Medicare fraud bill would make 'honey pot'

Finbar O'Mallon

Putting Australian's personal information all under Medicare's roof could create a "honey pot" for hackers, experts warn.

The federal government has proposed new laws to crack down on Medicare fraud that would see departments sharing information with Medicare.

But Vanteum chief executive Alistair Muir warns by centralising such sensitive information, the government was putting Australians at risk.

Australia's top medical body has also warned the proposed bill fails to balance privacy obligations and the need for privacy.

The Australian Medical Association said it had "major concerns" about the bill in a submission to the government.

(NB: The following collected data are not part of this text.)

(** ** C3: the action platform *)

(** C3 (corrected), counterexample. A trigger [action: single] with a
    [for] delay: after [single] starts its timer, an update carrying the
    other action [double] is a NEGATIVE_EDGE and cancels the timer. *)
Lemma action_trigger_other_action_cancels :
  checkTrigger tn_nan trig_R_single {[ "action" := VStr "double" ]} ∅ ∅ = NEGATIVE_EDGE /\
  (let s := run tn_nan eng_R host_Y_off init_st
              [Start; StateChange "R" {[ "action" := VStr "single" ]} ∅ ∅] in
   timeouts s !! 0 = Some 0 /\
   (let s2 := exec tn_nan eng_R host_Y_off s
                (StateChange "R" {[ "action" := VStr "double" ]} ∅ ∅) in
    timeouts s2 !! 0 = None /\ pending s2 = [])).
Proof. cbv zeta. repeat split; vm_compute; reflexivity. Qed.

(** C3 (corrected), amended. For an action-platform trigger the result is
    NO_MATCH iff [update] has no [action] field, MATCH iff [update.action]
    is one of the accepted action names, and NEGATIVE_EDGE iff
    [update.action] is present but not accepted; a NEGATIVE_EDGE cancels
    any pending timer of the rule. *)
Theorem action_trigger_results tn (eng : Engine) (host : Host) (a : Automation)
    (update from to : Update) (s : St) :
  tr_platform (trigger a) = Some ACTION ->
  (checkTrigger tn (trigger a) update from to = NO_MATCH <-> update !! "action" = None) /\
  (checkTrigger tn (trigger a) update from to = MATCH <->
     exists v, update !! "action" = Some v /\
       Exists (fun w => js_strict_eq w v = true) (accepted_values (tr_action (trigger a)))) /\
  (checkTrigger tn (trigger a) update from to = NEGATIVE_EDGE <->
     exists v, update !! "action" = Some v /\
       ~ Exists (fun w => js_strict_eq w v = true) (accepted_values (tr_action (trigger a)))) /\
  (checkTrigger tn (trigger a) update from to = NEGATIVE_EDGE ->
     runAutomationIfMatches tn eng host a update from to s = stopTimeout (id a) s).
Proof.
  intros Hp.
  assert (Hneg := runAutomationIfMatches_negative tn eng host a update from to s).
  rewrite (checkTrigger_action tn _ update from to Hp) in *.
  destruct (update !! "action") as [v|] eqn:Hv.
  - pose proof (includes_accepted (tr_action (trigger a)) v) as Hacc.
    repeat split; try discriminate; auto.
    + intros Hm. exists v. split; [reflexivity|]. apply Hacc. congruence.
    + intros [w [Hw Hx]]. injection Hw as <-. f_equal. now apply Hacc.
    + intros Hm. exists v. split; [reflexivity|]. intros Hx.
      apply Hacc in Hx. congruence.
    + intros [w [Hw Hx]]. injection Hw as <-. f_equal.
      destruct (includes (toArray_field (tr_action (trigger a))) v) eqn:Hi; [|reflexivity].
      exfalso. apply Hx, Hacc. reflexivity.
  - repeat split; try discriminate; auto; intros [w [Hw _]]; discriminate.
Qed.

Lemma action_trigger_results_witness :
  checkTrigger tn_nan trig_R_single {[ "action" := VStr "double" ]} ∅ ∅ = NEGATIVE_EDGE.
Proof.
  destruct (action_trigger_results tn_nan eng_R host_Y_off
              {| id := 0; trigger := trig_R_single; action := [act_Y_on]; condition := [] |}
              {[ "action" := VStr "double" ]} ∅ ∅ init_st) as [_ [_ [Hn _]]];
    [reflexivity|].
  apply Hn. exists (VStr "double"). split; [reflexivity|].
  intros H. inversion H as [? ? Hx|? ? Hx]; subst; [discriminate | inversion Hx].
Defined.

(** ** C4: numeric thresholds *)

(** C4 (confirmed). For a numeric-state trigger whose attribute is present
    in [update], [from] and [to] with different numeric values [x] (from)
    and [y] (to): with only [above = a], [y < a] gives NEGATIVE_EDGE, else
    [x >= a] gives NO_MATCH, else MATCH; with only [below = b], [y > b]
    gives NEGATIVE_EDGE, else [x <= b] gives NO_MATCH, else MATCH. *)
Theorem numeric_threshold_results tn (t : ConfigTrigger) (update from to : Update) (x y : Q) :
  tr_platform t = Some NUMERIC_STATE ->
  is_Some (update !! attr_key (tr_attribute t)) ->
  from !! attr_key (tr_attribute t) = Some (VNum x) ->
  to !! attr_key (tr_attribute t) = Some (VNum y) ->
  ~ (x == y)%Q ->
  (forall a, tr_above t = Some a -> tr_below t = None ->
     ((y < a)%Q -> checkTrigger tn t update from to = NEGATIVE_EDGE) /\
     ((a <= y)%Q -> (a <= x)%Q -> checkTrigger tn t update from to = NO_MATCH) /\
     ((a <= y)%Q -> (x < a)%Q -> checkTrigger tn t update from to = MATCH)) /\
  (forall b, tr_above t = None -> tr_below t = Some b ->
     ((b < y)%Q -> checkTrigger tn t update from to = NEGATIVE_EDGE) /\
     ((y <= b)%Q -> (x <= b)%Q -> checkTrigger tn t update from to = NO_MATCH) /\
     ((y <= b)%Q -> (b < x)%Q -> checkTrigger tn t update from to = MATCH)).
Proof.
  intros Hp [vu Hu] Hf Ht Hne.
  rewrite (checkTrigger_numeric tn t update from to Hp).
  unfold check_numeric. rewrite Hu, Hf, Ht. cbn [js_strict_eq].
  rewrite (Qeq_bool_false _ _ Hne). cbv zeta.
  unfold js_lt, js_ge, js_gt, js_le, to_number.
  split.
  - intros a Ha Hb. rewrite Ha, Hb. repeat split; intros H1.
    + now rewrite (Qle_bool_false _ _ H1).
    + intros H2. now rewrite (Qle_bool_true _ _ H1), (Qle_bool_true _ _ H2).
    + intros H2. now rewrite (Qle_bool_true _ _ H1), (Qle_bool_false _ _ H2).
  - intros b Ha Hb. rewrite Ha, Hb. repeat split; intros H1.
    + now rewrite (Qle_bool_false _ _ H1).
    + intros H2. now rewrite (Qle_bool_true _ _ H1), (Qle_bool_true _ _ H2).
    + intros H2. now rewrite (Qle_bool_true _ _ H1), (Qle_bool_false _ _ H2).
Qed.

(** Scenario C: [temperature] from 25 to 35 with [above: 30] is a MATCH,
    from 35 to 32 a NO_MATCH; from 35 to 25 with [below: 30] a MATCH. *)
Lemma numeric_threshold_results_witness :
  checkTrigger tn_nan trig_T_above30 {[ "temperature" := VNum 35 ]}
    {[ "temperature" := VNum 25 ]} {[ "temperature" := VNum 35 ]} = MATCH /\
  checkTrigger tn_nan trig_T_above30 {[ "temperature" := VNum 32 ]}
    {[ "temperature" := VNum 35 ]} {[ "temperature" := VNum 32 ]} = NO_MATCH /\
  checkTrigger tn_nan trig_T_below30 {[ "temperature" := VNum 25 ]}
    {[ "temperature" := VNum 35 ]} {[ "temperature" := VNum 25 ]} = MATCH.
Proof.
  split; [|split].
  - destruct (numeric_threshold_results tn_nan trig_T_above30
                {[ "temperature" := VNum 35 ]} {[ "temperature" := VNum 25 ]}
                {[ "temperature" := VNum 35 ]} 25 35) as [Habove _];
      [reflexivity | eexists; reflexivity | reflexivity | reflexivity
      | intros H; apply Qeq_bool_iff in H; discriminate |].
    destruct (Habove 30%Q eq_refl eq_refl) as [_ [_ H]].
    apply H; qcmp.
  - destruct (numeric_threshold_results tn_nan trig_T_above30
                {[ "temperature" := VNum 32 ]} {[ "temperature" := VNum 35 ]}
                {[ "temperature" := VNum 32 ]} 35 32) as [Habove _];
      [reflexivity | eexists; reflexivity | reflexivity | reflexivity
      | intros H; apply Qeq_bool_iff in H; discriminate |].
    destruct (Habove 30%Q eq_refl eq_refl) as [_ [H _]].
    apply H; qcmp.
  - destruct (numeric_threshold_results tn_nan trig_T_below30
                {[ "temperature" := VNum 25 ]} {[ "temperature" := VNum 35 ]}
                {[ "temperature" := VNum 25 ]} 35 25) as [_ Hbelow];
      [reflexivity | eexists; reflexivity | reflexivity | reflexivity
      | intros H; apply Qeq_bool_iff in H; discriminate |].
    destruct (Hbelow 30%Q eq_refl eq_refl) as [_ [_ H]].
    apply H; qcmp.
Defined.

(** ** C5 and C10: state-like platforms *)

(** C5 (confirmed). For a trigger of platform [p] among [state],
    [state_l1], [state_l2], whose attribute (default [p]) is present in
    [update], [from] and [to]: equal [from] and [to] values give NO_MATCH
    whatever [update] holds; otherwise the result is MATCH iff the
    [update] value is among the accepted values, a condition that does not
    involve the [to] value. *)
Theorem state_like_transition tn (t : ConfigTrigger) (p : string)
    (update from to : Update) (vu vf vt : Value) :
  In p [STATE; STATE_L1; STATE_L2] -> tr_platform t = Some p ->
  update !! attr_or (tr_attribute t) p = Some vu ->
  from !! attr_or (tr_attribute t) p = Some vf ->
  to !! attr_or (tr_attribute t) p = Some vt ->
  (js_strict_eq vf vt = true -> checkTrigger tn t update from to = NO_MATCH) /\
  (js_strict_eq vf vt = false ->
     (checkTrigger tn t update from to = MATCH <->
      Exists (fun w => js_strict_eq w vu = true) (accepted_values (accepted_field t p)))).
Proof.
  intros Hin Hp Hu Hf Ht.
  rewrite (checkTrigger_state_like tn t p update from to Hin Hp).
  unfold check_state_like. rewrite Hu, Hf, Ht.
  split; intros Heq; rewrite Heq; [reflexivity|].
  rewrite <- includes_accepted. split; [congruence | intros ->; reflexivity].
Qed.

(** [state: ON]: from [OFF] to [BLINK] with [update.state = ON] is a
    MATCH (the [update] value decides), from [ON] to [ON] is a NO_MATCH. *)
Lemma state_like_transition_witness :
  checkTrigger tn_nan trig_X_for10 {[ "state" := VStr ON ]}
    {[ "state" := VStr OFF ]} {[ "state" := VStr "BLINK" ]} = MATCH /\
  checkTrigger tn_nan trig_X_for10 {[ "state" := VStr ON ]}
    {[ "state" := VStr ON ]} {[ "state" := VStr ON ]} = NO_MATCH.
Proof.
  split.
  - pose proof (state_like_transition tn_nan trig_X_for10 STATE
                  {[ "state" := VStr ON ]} {[ "state" := VStr OFF ]}
                  {[ "state" := VStr "BLINK" ]} (VStr ON) (VStr OFF) (VStr "BLINK")) as T.
    discharge T. apply (proj2 T eq_refl). constructor. reflexivity.
  - pose proof (state_like_transition tn_nan trig_X_for10 STATE
                  {[ "state" := VStr ON ]} {[ "state" := VStr ON ]}
                  {[ "state" := VStr ON ]} (VStr ON) (VStr ON) (VStr ON)) as T.
    discharge T. apply (proj1 T eq_refl).
Defined.

(** C10 (confirmed). For a state-like trigger, a real transition
    ([from] and [to] values differ) whose [update] value is not accepted
    gives NEGATIVE_EDGE, and [runAutomationIfMatches] then cancels the
    rule's pending timer. *)
Theorem state_like_negative_edge tn (eng : Engine) (host : Host) (a : Automation) (p : string)
    (update from to : Update) (vu vf vt : Value) (s : St) :
  In p [STATE; STATE_L1; STATE_L2] -> tr_platform (trigger a) = Some p ->
  update !! attr_or (tr_attribute (trigger a)) p = Some vu ->
  from !! attr_or (tr_attribute (trigger a)) p = Some vf ->
  to !! attr_or (tr_attribute (trigger a)) p = Some vt ->
  js_strict_eq vf vt = false ->
  ~ Exists (fun w => js_strict_eq w vu = true) (accepted_values (accepted_field (trigger a) p)) ->
  checkTrigger tn (trigger a) update from to = NEGATIVE_EDGE /\
  runAutomationIfMatches tn eng host a update from to s = stopTimeout (id a) s.
Proof.
  intros Hin Hp Hu Hf Ht Hne Hnot.
  assert (Hc : checkTrigger tn (trigger a) update from to = NEGATIVE_EDGE).
  { rewrite (checkTrigger_state_like tn _ p update from to Hin Hp).
    unfold check_state_like. rewrite Hu, Hf, Ht, Hne. f_equal.
    destruct (includes (toArray_field (accepted_field (trigger a) p)) vu) eqn:Hi;
      [|reflexivity].
    exfalso. apply Hnot, includes_accepted, Hi. }
  split; [exact Hc | now apply runAutomationIfMatches_negative].
Qed.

It said the bill effectively allowed departments not to comply with privacy laws when providing data matching services.

The bill would see departments such as Home Affairs and Veterans' Affairs, and programs such as the Pharmaceutical Benefits Scheme share information with Medicare.

When introducing the bill to the lower house in October, Health Minister Greg Hunt gave the example of a patient making a Medicare claim despite being overseas at the time.

Mr Muir told AAP that centralising the data created a honey pot and Medicare should not be allowed to see so much personal information on Australians.

Vanteum's joint submission with tech company Galois warned there was also the risk of "insider threats" or accidental disclosures by Medicare staff.

He said the legislation was proposing an "out of date" model.

"The intent is a good one ... (but) that's an antiquated way of doing it," Mr Muir said.

He has suggested another method, which he said would see Medicare provide one-off requests to government agencies who would provide answers to Medicare.

This avoided the departments sending out private information to Medicare.

But he said there should also be stricter regulations around the encryption required to share the information between departments.

Private Health Australia, a lobby group for private health insurers, said it wanted the bill tweaked to give it more access to data to pick up on any potential private health fraud.

The bill allows private health insurers to share information with Medicare on a voluntary basis but they are not allowed to receive information.

Even so, the AMA says this one-way proposal would see insurers share private data with Medicare without their patients' consent.

This could result in private insurers sending their entire database to Medicare in the hopes of picking up fraudsters, it says.

The bill already rules out using My Health data for data matching.